The challenge is that stress itself is not the problem. Stress has always been part of being human. It helps us respond to challenges, adapt to change and perform when necessary. The problem begins when stress shifts from becoming an occasional response to becoming our permanent operating system. Many people no longer move in and out of stressful periods; they simply remain there.

What is interesting is that people do not always recognise this state in themselves. Few people walk around saying, “I think I’m experiencing chronic stress.” Instead, it often appears in quieter ways. Patience becomes shorter. Energy feels different. Recovery takes longer than it used to.

Concentration becomes more difficult and there is a subtle feeling of being disconnected from ourselves, even when life on the surface appears manageable.

Because these changes arrive gradually, they often become normalised. Rather than questioning the pace at which we are living, we look for ways to optimise ourselves within it. We search for more productivity, more efficiency, better routines, more energy and more ways to keep up with the demands of our lives.

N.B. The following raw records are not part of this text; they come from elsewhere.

(* ===== verification/Bundle.v ===== *)
(** internal/bundle/bundle.go: reading and writing a certificate bundle, and
    the order on bundle versions. *)

From Stdlib Require Import HexadecimalString HexadecimalZ.
From S2P Require Import Prelude GoStrings GoPath FileSystem AtomicFile Cert.

Open Scope Z_scope.

Definition CertFile : string := "cert.pem".
Definition KeyFile : string := "privkey.pem".
Definition ChainFile : string := "chain.pem".
Definition FullchainFile : string := "fullchain.pem".

(** bundle.Version. Times are instants in nanoseconds since the epoch, so
    [time.Time.Equal] and [After] are the comparison of integers. *)
Record BVersion := mkBVersion {
  NotBefore : Z;
  NotAfter : Z;
  Serial : string;
  SHA256 : string
}.

(** bundle.Bundle *)
Record Bundle := mkBundle {
  Lineage : string;
  Domain : string;
  b_Version : BVersion;
  CertPEM : bytes;
  KeyPEM : bytes;
  ChainPEM : bytes;
  FullPEM : bytes
}.

#[export] Instance BVersion_eq_dec : EqDecision BVersion.
Proof. solve_decision. Defined.

(** [big.Int.Text(16)] *)
Definition Text16 (z : Z) : string := NilZero.string_of_int (Z.to_hex_int z).

(** bundle.sha256Hex *)
Definition sha256Hex `{!Crypto} (data : bytes) : string := hex_EncodeToString (sha256_Sum256 data).

(** An optional file: nil when it cannot be read. *)
Definition readOptional (path : string) : M OS bytes :=
  r ← ReadFile path;
  mret (match r with Ok data => data | Err _ => [] end).

(** bundle.ReadLineage *)
Definition ReadLineage `{!Crypto} (lineage dir : string) : M OS (result Bundle) :=
  let certPath := Join [dir; CertFile] in
  let keyPath := Join [dir; KeyFile] in
  leaf ← Load certPath;
  match leaf with
  | Err e => mret (Err e)
  | Ok leaf =>
      certPEM ← ReadFile certPath;
      match certPEM with
      | Err e => mret (Err (Errorf ("read " +:+ certPath) e))
      | Ok certPEM =>
          keyPEM ← LoadKey keyPath;
          match keyPEM with
          | Err e => mret (Err e)
          | Ok keyPEM =>
              chain ← readOptional (Join [dir; ChainFile]);
              full ← readOptional (Join [dir; FullchainFile]);
              mret (Ok {| Lineage := lineage;
                          Domain := PrimaryDomain (Some leaf) lineage;
                          b_Version := mkBVersion (c_NotBefore leaf) (c_NotAfter leaf)
                                         (Text16 (c_SerialNumber leaf)) (sha256Hex certPEM);
                          CertPEM := certPEM;
                          KeyPEM := keyPEM;
                          ChainPEM := chain;
                          FullPEM := full |})
          end
      end
  end.

(** bundle.Compare *)
Definition Compare (a b : BVersion) : Z :=
  if negb (NotBefore a =? NotBefore b) then
    if NotBefore b <? NotBefore a then 1 else -1
  else if negb (NotAfter a =? NotAfter b) then
    if NotAfter b <? NotAfter a then 1 else -1
  else
    let c := strings_Compare (Serial a) (Serial b) in
    if negb (c =? 0) then c else strings_Compare (SHA256 a) (SHA256 b).

(** bundle.Newer *)
Definition BNewer (a b : BVersion) : bool := 0 <? Compare a b.

(** The files of a bundle in the order they are written, with permissions
    0644 for certificates and 0600 for the key. *)
Definition bundleFiles (b : Bundle) : list (string * bytes * Z) :=
  [(CertFile, CertPEM b, 420); (KeyFile, KeyPEM b, 384);
   (ChainFile, ChainPEM b, 420); (FullchainFile, FullPEM b, 420)].

(** The loop of WriteAtomic over the files; it stops at the first error. *)
Fixpoint writeFiles (dir : string) (changed : bool) (files : list (string * bytes * Z))
    : M OS (bool * option error) :=
  match files with
  | [] => mret (changed, None)
  | (name, data, perm) :: files' =>
      if bool_decide (data = []) then writeFiles dir changed files'
      else
        '(c, err) ← WriteAtomic (Join [dir; name]) data perm;
        match err with
        | Some e => mret (changed, Some e)
        | None => writeFiles dir (changed || c) files'
        end
  end.

(** Bundle.WriteAtomic *)
Definition BundleWriteAtomic (b : Bundle) (dir : string) : M OS (bool * option error) :=
  err ← MkdirAll dir;
  match err with
  | Some e => mret (false, Some (Errorf ("mkdir " +:+ dir) e))
  | None => writeFiles dir false (bundleFiles b)
  end.

(** bundle.Rollback *)
Definition Rollback (dir : string) : M OS (option error) := RestoreDir dir.

(** ** Compare is a total order *)

Lemma strings_Compare_antisym s t : strings_Compare s t = - strings_Compare t s.
Proof. unfold strings_Compare. rewrite (str_compare_antisym s t). by destruct (String.compare t s). Qed.

Lemma strings_Compare_zero s t : strings_Compare s t = 0 ↔ s = t.
Proof. unfold strings_Compare. rewrite <-str_compare_eq. by destruct (String.compare s t). Qed.

Lemma strings_Compare_pos s t : 0 < strings_Compare s t ↔ str_ltb t s = true.
Proof.
  unfold strings_Compare, str_ltb. rewrite (str_compare_antisym t s).
  destruct (String.compare s t); simpl; split; try done; lia.
Qed.

(** The lexicographic reading of a positive result. *)
Lemma Compare_pos a b :
  0 < Compare a b ↔ NotBefore b < NotBefore a
    ∨ (NotBefore a = NotBefore b ∧ NotAfter b < NotAfter a)
    ∨ (NotBefore a = NotBefore b ∧ NotAfter a = NotAfter b
        ∧ (str_ltb (Serial b) (Serial a) = true
           ∨ (Serial a = Serial b ∧ str_ltb (SHA256 b) (SHA256 a) = true))).
Proof.
  unfold Compare. destruct (Z.eqb_spec (NotBefore a) (NotBefore b)); simpl.
  2: { destruct (Z.ltb_spec (NotBefore b) (NotBefore a)); intuition lia. }
  destruct (Z.eqb_spec (NotAfter a) (NotAfter b)); simpl.
  2: { destruct (Z.ltb_spec (NotAfter b) (NotAfter a)); intuition lia. }
  destruct (Z.eqb_spec (strings_Compare (Serial a) (Serial b)) 0) as [E|E]; simpl.
  - apply strings_Compare_zero in E as E'. rewrite E', str_ltb_irrefl, strings_Compare_pos. naive_solver lia.
  - rewrite strings_Compare_pos. rewrite strings_Compare_zero in E. naive_solver lia.
Qed.

Lemma Compare_antisym a b : Compare a b = - Compare b a.
Proof.
  unfold Compare. rewrite (Z.eqb_sym (NotBefore b)), (Z.eqb_sym (NotAfter b)).
  rewrite (strings_Compare_antisym (Serial b)), (strings_Compare_antisym (SHA256 b)).
  destruct (Z.eqb_spec (NotBefore a) (NotBefore b)); simpl.
  2: { destruct (Z.ltb_spec (NotBefore b) (NotBefore a)), (Z.ltb_spec (NotBefore a) (NotBefore b)); lia. }
  destruct (Z.eqb_spec (NotAfter a) (NotAfter b)); simpl.
  2: { destruct (Z.ltb_spec (NotAfter b) (NotAfter a)), (Z.ltb_spec (NotAfter a) (NotAfter b)); lia. }
  destruct (Z.eqb_spec (strings_Compare (Serial a) (Serial b)) 0),
    (Z.eqb_spec (- strings_Compare (Serial a) (Serial b)) 0); simpl; lia.
Qed.

Lemma Compare_zero a b : Compare a b = 0 ↔ a = b.
Proof.
  split.
  - unfold Compare. destruct (Z.eqb_spec (NotBefore a) (NotBefore b)); simpl.
    2: { by destruct (Z.ltb _ _). }
    destruct (Z.eqb_spec (NotAfter a) (NotAfter b)); simpl.
    2: { by destruct (Z.ltb _ _). }
    destruct (Z.eqb_spec (strings_Compare (Serial a) (Serial b)) 0) as [E|E]; simpl; [|done].
    apply strings_Compare_zero in E. rewrite strings_Compare_zero.
    destruct a, b; simpl in *; naive_solver.
  - intros ->. unfold Compare. rewrite !Z.eqb_refl. simpl.
    by rewrite (proj2 (strings_Compare_zero (Serial b) _) eq_refl), (proj2 (strings_Compare_zero (SHA256 b) _) eq_refl).
Qed.

Lemma Compare_trans a b c : 0 < Compare a b → 0 < Compare b c → 0 < Compare a c.
Proof.
  rewrite !Compare_pos.
  intros [?|[[??]|(?&?&Hs)]] [?|[[??]|(?&?&Ht)]]; try (left; lia); try (right; left; lia).
  right; right. split; [lia|]. split; [lia|].
  destruct Hs as [Hs|[Hs Hs']], Ht as [Ht|[Ht Ht']].
  - left. by eapply str_ltb_trans.
  - left. by rewrite <-Ht.
  - left. by rewrite Hs.
  - right. split; [congruence|]. by eapply str_ltb_trans.
Qed.

(** ** Writing the files of a bundle when nothing fails *)

(** A directory in which the given names can be written. *)
Record writable (s : OS) (dir : string) (d : phys) (names : list string) : Prop := {
  wr_dir : abs_dir s dir d;
  wr_tmp : no_tmp s d;
  wr_names : ∀ x, x ∈ names → good_name x = true ∧ (∀ n, x ≠ tmp_name n)
    ∧ dir_part (os_tree s !! (d ++ [x])) = None
    ∧ dir_part (os_tree s !! (d ++ [x +:+ BackupSuffix])) = None
}.

Lemma writable_managed s dir d names x :
  writable s dir d names → x ∈ names → ∃ q, managed s (Join [dir; x]) q x d.
Proof.
  intros [Hd _ Hn] Hx. destruct (Hn x Hx) as (Hg & Ht & Hk & Hb).
  destruct (abs_dir_file s dir d x Hd Hg) as (q & Hp & Hq). exists q. split; assumption.
Qed.

(** The effect of the loop on the tree: the writes in order, skipping empty
    data. *)
Fixpoint files_tree (umask clock : Z) (d : phys) (changed : bool) (files : list (string * bytes * Z))
    (t : tree) : bool * tree :=
  match files with
  | [] => (changed, t)
  | (name, data, perm) :: files' =>
      if bool_decide (data = []) then files_tree umask clock d changed files' t
      else let '(c, t') := write_tree umask clock d name data perm t in
           files_tree umask clock d (changed || c) files' t'
  end.

Lemma writable_write s s' dir d names x data perm :
  writable s dir d names → x ∈ names → calm s s' →
  os_tree s' = (write_tree (os_umask s) (os_clock s) d x data perm (os_tree s)).2 →
  writable s' dir d names.
Proof.
  intros [Hd Ht Hn] Hx [(Hcwd & _) _] Htree. destruct (Hn x Hx) as (_ & Hxt & Hk & Hb).
  assert (same_dirs (os_tree s) (os_tree s')) as Hs by (rewrite Htree; by apply write_tree_same_dirs).
  split.
  - eapply abs_dir_step; [exact Hs|exact Hcwd|exact Hd].
  - intros n. rewrite Htree, write_tree_lookup_ne; [apply Ht|..]; apply snoc_neq.
    + intros E. by apply (Hxt n).
    + intros E. by apply (bak_not_tmp x n).
  - intros y Hy. destruct (Hn y Hy) as (? & ? & ? & ?). by rewrite <-!Hs.
Qed.

Lemma writeFiles_refines s dir d names changed files :
  os_faults s = [] → writable s dir d names → (∀ f, f ∈ files → f.1.1 ∈ names) → ∃ s',
  writeFiles dir changed files s
    = (((files_tree (os_umask s) (os_clock s) d changed files (os_tree s)).1, None), s')
  ∧ os_tree s' = (files_tree (os_umask s) (os_clock s) d changed files (os_tree s)).2
  ∧ calm s s' ∧ writable s' dir d names ∧ same_dirs (os_tree s) (os_tree s').
Proof.
  revert s changed. induction files as [|[[x data] perm] files IH]; intros s changed Hnf Hw Hin; simpl.
  { exists s. done. }
  assert (∀ f, f ∈ files → f.1.1 ∈ names) as Hin' by (intros f Hf; apply Hin; by right).
  case_bool_decide as Hdata; [by apply IH|].
  assert (x ∈ names) as Hx by (apply (Hin (x, data, perm)); left).
  destruct (writable_managed s dir d names x Hw Hx) as [q Hm].
  destruct (WriteAtomic_refines _ q x d s data perm Hnf Hm (wr_tmp _ _ _ _ Hw)) as (s1 & E1 & Ht1 & Hc1).
  unfold_M. rewrite E1.
  destruct (write_tree _ _ d x data perm (os_tree s)) as [c t1] eqn:Ew; simpl in *.
  pose proof Hc1 as [(Hcwd & Hum & Hck) Hnf1].
  destruct (IH s1 (changed || c)) as (s2 & E2 & Ht2 & [Hc2 Hnf2] & Hw2 & Hs2);
    [done|eapply writable_write; [exact Hw|exact Hx|exact Hc1|by rewrite Ew]|done|].
  rewrite Hum, Hck, Ht1 in E2, Ht2. exists s2. split; [exact E2|]. split; [exact Ht2|].
  destruct (wr_names _ _ _ _ Hw x Hx) as (_ & _ & Hk & Hb).
  pose proof (write_tree_same_dirs (os_umask s) (os_clock s) d x data perm (os_tree s) Hk Hb) as Hs1.
  rewrite Ew in Hs1. simpl in Hs1. rewrite <-Ht1 in Hs1. split_and!.
  - split; [|done]. by etransitivity; [|exact Hc2].
  - exact Hw2.
  - by etransitivity.
Qed.

Section FilesTree.
Context (umask clock : Z) (d : phys).
Implicit Types (files : list (string * bytes * Z)) (t : tree).

(** Names are distinct and no name is the backup of another. *)
Definition names_ok (names : list string) : Prop :=
  NoDup names ∧ ∀ x y, x ∈ names → y ∈ names → x ≠ y +:+ BackupSuffix.

(** Every file with data ends up with that data. *)
Definition has_files (t : tree) (files : list (string * bytes * Z)) : Prop :=
  ∀ name data perm, (name, data, perm) ∈ files → data ≠ [] →
    ∃ f, t !! (d ++ [name]) = Some (IFile f) ∧ f_data f = data.

Lemma files_tree_ne changed files t k :
  (∀ f, f ∈ files → k ≠ d ++ [f.1.1] ∧ k ≠ d ++ [f.1.1 +:+ BackupSuffix]) →
  (files_tree umask clock d changed files t).2 !! k = t !! k.
Proof.
  revert changed t. induction files as [|[[x data] perm] files IH]; intros changed t Hk; simpl; [done|].
  assert (∀ f, f ∈ files → k ≠ d ++ [f.1.1] ∧ k ≠ d ++ [f.1.1 +:+ BackupSuffix]) as Hk'
    by (intros f Hf; apply Hk; by right).
  case_bool_decide; [by apply IH|].
  destruct (Hk (x, data, perm) ltac:(left)) as [H1 H2].
  pose proof (write_tree_lookup_ne umask clock d x data perm t k H1 H2) as Hne.
  destruct (write_tree umask clock d x data perm t) as [c t1]. simpl in *. by rewrite IH.
Qed.

Lemma names_ok_tail x names :
  names_ok (x :: names) → names_ok names ∧ ∀ y, y ∈ names →
    d ++ [x] ≠ d ++ [y] ∧ d ++ [x] ≠ d ++ [y +:+ BackupSuffix].
Proof.
  intros [Hnd Hb]. apply NoDup_cons in Hnd as [Hx Hnd]. split.
  - split; [done|]. intros y z Hy Hz. apply Hb; by right.
  - intros y Hy. split; apply snoc_neq.
    + intros ->. done.
    + apply Hb; [left|by right].
Qed.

Recently I came across an idea that made me pause. We spend a great deal of time asking what else we should add to our lives, but very little time asking what we could subtract.

The question felt unexpectedly simple and uncomfortable at the same time.

Many of us have become remarkably skilled at carrying things. We carry responsibilities, expectations, emotional labour, pressures, obligations and the invisible weight of trying to hold everything together while continuing to move forward. We carry these things so consistently that we do not realise their weight until our bodies start to notice it.

Perhaps that is why the conversation around stress needs to change. Instead of asking, “How can I manage stress better?” we should perhaps ask a different question: “What can I put down?”

Because stress was never supposed to become proof that we are living successful lives.